The Old English wifman meant "female human" (werman meant "male human". Man or mann had a gender neutral meaning of "human", corresponding to Modern English "one" or "someone". However in around 1000AD "man" started to be used more to refer to "male human", and in the late 1200s began to inevitably displace and eradicate the original word "werman").The medial labial consonants coalesced to create the modern form "woman"; the initial element, which meant "female," underwent semantic narrowing to the sense of a married woman ("wife").
Symbol of the planet and Roman goddess Venus, also used to indicate the female sex.
A very common Indo-European root for woman, *gwen-, is the source of English queen (Old English cwēn primarily meant woman, highborn or not; this is still the case in Danish, with the modern spelling kvinde, as well as in Swedish kvinna), as well as gynaecology (from Greek γυνή gynē), banshee fairy woman (from Irish bean woman, sí fairy) and zenana (from Persian زن zan). The Latin fēmina, whence female, is likely from the root in fellāre (to suck), referring to breastfeeding.

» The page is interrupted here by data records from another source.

(** X12. With numeric prices, the maximum of a line is the price, and
    date_max the date, of the first row of the ticker, in the order of the
    working table, that has the largest price: every row of the ticker is at
    most that price and the rows before it are strictly below. The minimum is
    reported the same way, at the first row with the smallest price. *)
Theorem extrema_are_first_occurrences `{SortKind} (df : list row) (h : heap) :
  (forall r, In r df -> PrimFloat.is_nan (price r) = false) ->
  exists rows : list (string * TickerSummary),
    make_table_df df h = (h ++ [summary_table rows], Ok (length h))
    /\ forall k s, In (k, s) rows ->
         (exists i r,
            df !! i = Some r /\ ticker r = k
            /\ price r = price_max s /\ date r = date_max s
            /\ forall j r', df !! j = Some r' -> ticker r' = k ->
                 PrimFloat.leb (price r') (price r) = true
                 /\ ((j < i)%nat -> PrimFloat.ltb (price r') (price r) = true))
         /\ (exists i r,
               df !! i = Some r /\ ticker r = k
               /\ price r = price_min s /\ date r = date_min s
               /\ forall j r', df !! j = Some r' -> ticker r' = k ->
                    PrimFloat.leb (price r) (price r') = true
                    /\ ((j < i)%nat -> PrimFloat.ltb (price r) (price r') = true)).
Proof.
  intros Hn. destruct (Lines.table_lines df h Hn) as (rows & Hrun & _ & Hlines).
  exists rows. split; [exact Hrun|].
  intros k s Hin. destruct (Hlines k s Hin) as (Hk & Hs).
  destruct (Lines.summarise_extrema df k s Hs)
    as (imax & rmax & imin & rmin & Emax & Hmax & Emin & Hmin & -> & -> & -> & ->).
  assert (Hg : Refine.group_of k df <> []).
  { apply in_map_iff in Hk as (r0 & Hk0 & Hr0).
    apply list_elem_of_In, list_elem_of_lookup in Hr0 as (i0 & Hi0).
    intros Hnil.
    assert (Hin0 : In (i0, r0) (Refine.group_of k df))
      by (apply Refine.group_of_In; auto).
    rewrite Hnil in Hin0. destruct Hin0. }
  assert (Hgn : forall ir, In ir (Refine.group_of k df) ->
                  PrimFloat.is_nan (price (snd ir)) = false).
  { intros [i r] Hir. apply Refine.group_of_In in Hir as (Hi & _).
    apply Hn. apply list_elem_of_In. eapply list_elem_of_lookup_2; eauto. }
  assert (Hsorted : StronglySorted (fun a b : nat * row => (fst a < fst b)%nat)
                      (Refine.group_of k df))
    by (apply Refine.sorted_filter, labelled_increasing).
  split.
  - destruct (FirstOccurrence.idxmax_first _ Hg Hgn)
      as (i & r & g1 & g2 & Ei & Hsplit & H1 & H2).
    rewrite Emax in Ei. injection Ei as <-.
    assert (Hir : In (imax, r) (Refine.group_of k df))
      by (rewrite Hsplit; apply in_or_app; right; now left).
    apply Refine.group_of_In in Hir as (Hl & Hkr).
    rewrite Hmax in Hl. injection Hl as <-.
    exists imax, rmax. repeat (split; [auto; fail|]).
    intros j r' Hj Hkj.
    assert (Hjr : In (j, r') (Refine.group_of k df))
      by (apply Refine.group_of_In; auto).
    rewrite Hsplit in Hjr, Hsorted.
    destruct (sorted_around _ _ _ _ Hsorted) as [_ Hafter].
    apply in_app_or in Hjr as [Hjr|[Hjr|Hjr]].
    + specialize (H1 _ Hjr). simpl in H1.
      split; [now apply IEEE.ltb_leb|auto].
    + injection Hjr as <- <-. split; [|lia].
      apply IEEE.leb_refl. apply Hn.
      apply list_elem_of_In. eapply list_elem_of_lookup_2; eauto.
    + specialize (H2 _ Hjr). specialize (Hafter _ Hjr). simpl in *.
      split; [exact H2|lia].
  - destruct (FirstOccurrence.idxmin_first _ Hg Hgn)
      as (i & r & g1 & g2 & Ei & Hsplit & H1 & H2).
    rewrite Emin in Ei. injection Ei as <-.
    assert (Hir : In (imin, r) (Refine.group_of k df))
      by (rewrite Hsplit; apply in_or_app; right; now left).
    apply Refine.group_of_In in Hir as (Hl & Hkr).
    rewrite Hmin in Hl. injection Hl as <-.
    exists imin, rmin. repeat (split; [auto; fail|]).
    intros j r' Hj Hkj.
    assert (Hjr : In (j, r') (Refine.group_of k df))
      by (apply Refine.group_of_In; auto).
    rewrite Hsplit in Hjr, Hsorted.
    destruct (sorted_around _ _ _ _ Hsorted) as [_ Hafter].
    apply in_app_or in Hjr as [Hjr|[Hjr|Hjr]].
    + specialize (H1 _ Hjr). simpl in H1.
      split; [now apply IEEE.ltb_leb|auto].
    + injection Hjr as <- <-. split; [|lia].
      apply IEEE.leb_refl. apply Hn.
      apply list_elem_of_In. eapply list_elem_of_lookup_2; eauto.
    + specialize (H2 _ Hjr). specialize (Hafter _ Hjr). simpl in *.
      split; [exact H2|lia].
Qed.
(** ** C5 *)

(** C5: when an admitted download reaches the image loop with N image URLs
    (the chapter index being accepted as a header value), every URL is
    fetched (a failure does not stop the loop), and the pages of the
    document are exactly the sizes of the images that were fetched and
    transcoded, in the order of their URLs: N minus the failures, no page
    for a failed image. With a chapter index that [res.setHeader] refuses,
    no document is assembled at all: nothing is fetched, no page is written
    and doc.end() is not reached. *)
Theorem pages_are_surviving_images (v : Variant) (w : World) (r : Req)
  (net : jstr -> Outcome) (fin : bool) (m : Manga) (c : Chapter) (imgs : list jstr)
  (Hadm : fst (checkDownloadLimit v w r) = Next) (Hdb : db_up w = true)
  (Hm : find_manga (r_slug r) (mangas w) = Some m)
  (Hc : find_chapter (m_id m) (r_chapterSlug r) (chapters w) = Some c)
  (Himg : images c = Some imgs) (Hne : imgs <> []) :
  (header_value_ok (chapter_index c) = true ->
   fetches_of (snd (serve_download v w r net fin)) = imgs /\
   pages_of (snd (serve_download v w r net fin))
     = map (page_size net) (List.filter (transcoded net) imgs) /\
   length (pages_of (snd (serve_download v w r net fin)))
     = length imgs - length (List.filter (fun u => negb (transcoded net u)) imgs)) /\
  (header_value_ok (chapter_index c) = false ->
   fetches_of (snd (serve_download v w r net fin)) = [] /\
   pages_of (snd (serve_download v w r net fin)) = [] /\
   ~ In DocEnd (snd (serve_download v w r net fin))).
Proof.
  destruct (serve_pdf_branch v w r net m c imgs Hadm Hdb Hm Hc Himg Hne) as (r1 & Hck & Hh).
  unfold serve_download. rewrite Hck, Hh.
  destruct (header_value_ok (chapter_index c)).
  - split; [intros _|intros H; discriminate H].
    cbn beta iota zeta. cbn [snd].
    rewrite fetches_of_app, pages_of_app, fetches_of_app, pages_of_app,
            image_loop_fetches, image_loop_pages.
    cbn. rewrite app_nil_r, app_nil_r.
    split; [reflexivity|]. split; [reflexivity|].
    rewrite length_map. pose proof (filter_split_length (transcoded net) imgs). lia.
  - split; [intros H; discriminate H|intros _].
    cbn beta iota zeta. cbn [snd].
    split; [reflexivity|]. split; [reflexivity|].
    intros [H|[H|[]]]; discriminate H.
Qed.
(** One command: refused when the array does not have the shape of the
    range. *)
Definition applyCommand (h : Host) (cmd : Command) : Exc Host :=
  match cmd with
  | SetValues r m =>
      if hasShape r m
      then Ok (withCells h (setValues (cells h) r m) (cover (usedRange h) r) (written h ++ [r]))
      else Throw invalidArgument
  | SetFormulas r m =>
      if hasShape r m
      then Ok (withCells h (setFormulas (calc h) (cells h) r m) (cover (usedRange h) r)
                 (written h ++ [r]))
      else Throw invalidArgument
  end.

Fixpoint applyCommands (h : Host) (cmds : list Command) : Exc Host * Host :=
  match cmds with
  | [] => (Ok h, h)
  | cmd :: rest =>
      match applyCommand h cmd with
      | Ok h' => applyCommands h' rest
      | Throw t => (Throw t, h)
      end
  end.

(** *** The request monad *)

Definition Excel (A : Type) : Type := Host -> Exc A * Host.

Definition ret {A} (a : A) : Excel A := fun h => (Ok a, h).

Definition bind {A B} (m : Excel A) (f : A -> Excel B) : Excel B :=
  fun h =>
    match m h with
    | (Ok a, h') => f a h'
    | (Throw t, h') => (Throw t, h')
    end.

Definition throw {A} (t : Thrown) : Excel A := fun h => (Throw t, h).
(* ===== verification/Interleaving.v ===== *)
(** * The pipeline's result does not depend on the interleaving

    The processing thread is the only thread of [Sys] that touches the
    file system, takes from [downloaded] or puts on [to_upload]; the
    download thread, the other stages, the reporting loop and the upload
    thread only append to or drain the queues it shares with them.  So
    whatever the interleaving, the answers written so far (taken by the
    upload thread or still queued), the processing failures (reported or
    still queued) and the files are those of the sequential reference
    [stage_spec] run on the items the thread has taken, and a crash of
    the thread is the [Died] status of [stage_spec] on the same items.
    [spec_inv] states this of a state; it holds in every reachable
    state. *)

From stdpp Require Import base list gmap strings.
From S2P Require Import Prelude Filesystem WrappedQueue Util ProcessingThread ThreadSteps Pipeline StageMachine.

(** How the thread's program point reads as the end of [stage_spec]. *)
Definition pc_status (pc : PC) : Status :=
  match pc with Crashed e => Died e | _ => Finished end.

Section Invariant.
Context `{ClosableQueue Q} `{Script}.
Implicit Types s : Sys Q.

(** The state is [stage_spec] on the items taken so far. *)
Definition spec_inv (fs0 : FS) s : Prop :=
  exists c, produced s = c ++ q_items (downloaded (sys_thread s)) /\
    stage_spec c fs0 =
      (outputs s, processing_failures s, fs (sys_thread s), pc_status (sys_pc s)).

End Invariant.

(** ** Lemmas *)

Section Snoc.
Context `{Script}.

(** [stage_spec] on one more item: a run that finished on [c] goes on
    with [item_spec] of the next item. *)
Lemma stage_spec_snoc c x fs0 os es fs1 :
  stage_spec c fs0 = (os, es, fs1, Finished) ->
  stage_spec (c ++ [x]) fs0 =
    match item_spec x fs1 with
    | Forwarded o err fs2 => (os ++ [o], es ++ option_list err, fs2, Finished)
    | Escaped e fs2 => (os, es, fs2, Died e)
    | Hangs => (os, es, fs1, Hung)
    end.
Proof.
  revert fs0 os es. induction c as [|y c IH]; intros fs0 os es Hc; cbn [stage_spec app] in *.
  - injection Hc as <- <- ->. destruct (item_spec x fs1); cbn; by rewrite ?app_nil_r.
  - destruct (item_spec y fs0) as [o err f| |]; [|discriminate..].
    destruct (stage_spec c f) as [[[os' es'] f2] st] eqn:E.
    injection Hc as <- <- -> ->. rewrite (IH _ _ _ E).
    destruct (item_spec x fs1); by rewrite ?app_assoc.
Qed.
End Snoc.

Section Steps.
Context `{ClosableQueueLaws Q} `{Script}.
Implicit Types s : Sys Q.

(** The processing thread's step keeps [spec_inv]: a handled item
    extends [stage_spec] by [item_spec], an escaping one ends it in
    [Died]; the other shapes change nothing [stage_spec] sees. *)
Lemma spec_process fs0 s pc' th' :
  sys_inv s -> spec_inv fs0 s -> pt_step (sys_pc s, sys_thread s) = Some (pc', th') ->
  spec_inv fs0 (mkSys pc' th' (produced s) (delivered s) (reported s)).
Proof.
  destruct s as [pc st prod deliv rep]. intros _ (c & P & Hc) Hp.
  unfold spec_inv, outputs, processing_failures in *.
  cbn [sys_pc sys_thread produced delivered reported] in *.
  destruct (pt_step_cases _ _ _ _ Hp) as [st|st E Cl|st x xs o err fs1 st' E I D1 _ U1 _ Q1 F1 _ _
    |st x xs e fs1 st' E I D1 _ U1 _ Q1 F1 _|st]; cbn [sys_pc sys_thread] in *.
  - exists c. rewrite Hc. by repeat case_match.
  - by exists c.
  - destruct (item_spec_forwarded _ _ _ _ _ I) as (_ & Pf & _).
    exists (c ++ [x]). rewrite D1, P, E, app_prefix_cons, (stage_spec_snoc _ _ _ _ _ _ Hc), I.
    by rewrite U1, Q1, F1, !app_assoc, (filter_app _ (rep ++ error_queue st)), (filter_Forall_id _ _ Pf).
  - exists (c ++ [x]). rewrite D1, P, E, app_prefix_cons, (stage_spec_snoc _ _ _ _ _ _ Hc), I.
    by rewrite U1, Q1, F1.
  - exists c. cbn. by rewrite q_close_items.
Qed.

(** Every step of the pipeline keeps [spec_inv]. *)
Lemma spec_step fs0 s s' : sys_inv s -> spec_inv fs0 s -> sys_step s s' -> spec_inv fs0 s'.
Proof.
  intros Hi Hs St. destruct St as [s x Hx|s|s f Hf|s f rest Hq|s x q' Hg|s pc' th' Hp];
    [| | | | | unfold process_step; rewrite Hp; by apply spec_process].
  all: unfold download_put, download_close, other_failure, report, upload_get, upd_thread;
    rewrite ?Hq, ?Hg.
  all: destruct Hs as (c & P & Hc); exists c; unfold outputs, processing_failures in *; simpl in *.
  - by rewrite q_put_items, P, app_assoc.
  - by rewrite q_close_items.
  - by rewrite app_assoc, filter_app, filter_cons_False, filter_nil, app_nil_r.
  - rewrite Hq in Hc. by rewrite <- app_assoc.
  - destruct (q_get_got _ _ _ Hg) as [G1 _]. rewrite G1 in Hc.
    by rewrite <- app_assoc.
Qed.

Lemma spec_reachable fs0 s : reachable fs0 s -> spec_inv fs0 s.
Proof.
  intros R.
  enough (sys_inv s /\ spec_inv fs0 s) by tauto.
  refine (rtc_invariant sys_step (fun s => sys_inv s /\ spec_inv fs0 s) _ _ _ R _).
  - intros x y [Hi Hs] St. split; [by eapply inv_step|by eapply spec_step].
  - split; [apply inv_init|]. exists []. unfold outputs, processing_failures. cbn.
    by rewrite !q_new_items.
Qed.

End Steps.

(** ** Theorems *)

Section Claims.
Context `{ClosableQueueLaws Q} `{Script}.
Implicit Types s : Sys Q.

(** C22: the pipeline computes [stage_spec], whatever the interleaving.
    In every reachable state, the items the download thread put are the
    items the processing thread has taken followed by those still
    queued, and [stage_spec] on the taken items gives exactly the
    answers written so far (taken by the upload thread or still on
    [to_upload]), the processing failures (reported or still on
    [error_queue]), the thread's file system, and [Died e] if and only
    if the thread crashed with [e]. *)
Theorem pipeline_computes_stage_spec fs0 s :
  reachable fs0 s ->
  exists c, produced s = c ++ q_items (downloaded (sys_thread s)) /\
    stage_spec c fs0 =
      (outputs s, processing_failures s, fs (sys_thread s), pc_status (sys_pc s)).
Proof. apply spec_reachable. Qed.

(** C23: when [run] has returned, the pipeline's result is [stage_spec]
    of everything the download thread put: every item was taken, the
    answers and the processing failures are those of the sequential
    reference, in order, and so is the file system. *)
Theorem exit_result_is_stage_spec fs0 s :
  reachable fs0 s -> sys_pc s = Exited ->
  stage_spec (produced s) fs0 =
    (outputs s, processing_failures s, fs (sys_thread s), Finished).
Proof.
  intros R Ex. destruct (spec_reachable _ _ R) as (c & P & Hc).
  destruct (inv_reachable _ _ R) as (c' & _ & _ & _ & C & _).
  destruct (C (or_intror Ex)) as [E _].
  by rewrite P, E, app_nil_r, Hc, Ex.
Qed.

End Claims.

(** ** Witnesses *)

Section Witnesses.
#[local] Existing Instance demo_script.

Lemma pipeline_computes_stage_spec_witness :
  reachable demo_fs demo_mid /\
  exists c, produced demo_mid = c ++ q_items (downloaded (sys_thread demo_mid)) /\
    stage_spec c demo_fs =
      (outputs demo_mid, processing_failures demo_mid, fs (sys_thread demo_mid),
       pc_status (sys_pc demo_mid)).
Proof.
  split; [apply demo_mid_reachable|].
  apply (pipeline_computes_stage_spec demo_fs); apply demo_mid_reachable.
Defined.

Lemma exit_result_is_stage_spec_witness :
  reachable demo_fs demo_exit /\ sys_pc demo_exit = Exited /\
  stage_spec (produced demo_exit) demo_fs =
    (outputs demo_exit, processing_failures demo_exit, fs (sys_thread demo_exit), Finished).
Proof.
  split_and!; [apply demo_exit_reachable | reflexivity |].
  apply (exit_result_is_stage_spec demo_fs); [apply demo_exit_reachable | reflexivity].
Defined.
End Witnesses.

The symbol for the planet Venus is the sign also used in biology for the female sex. It is a stylized representation of the goddess Venus's hand mirror or an abstract symbol for the goddess: a circle with a small equilateral cross underneath (Unicode: ♀). The Venus symbol also represented femininity, and in ancient alchemy stood for copper. Alchemists constructed the symbol from a circle (representing spirit) above an equilateral cross (representing matter).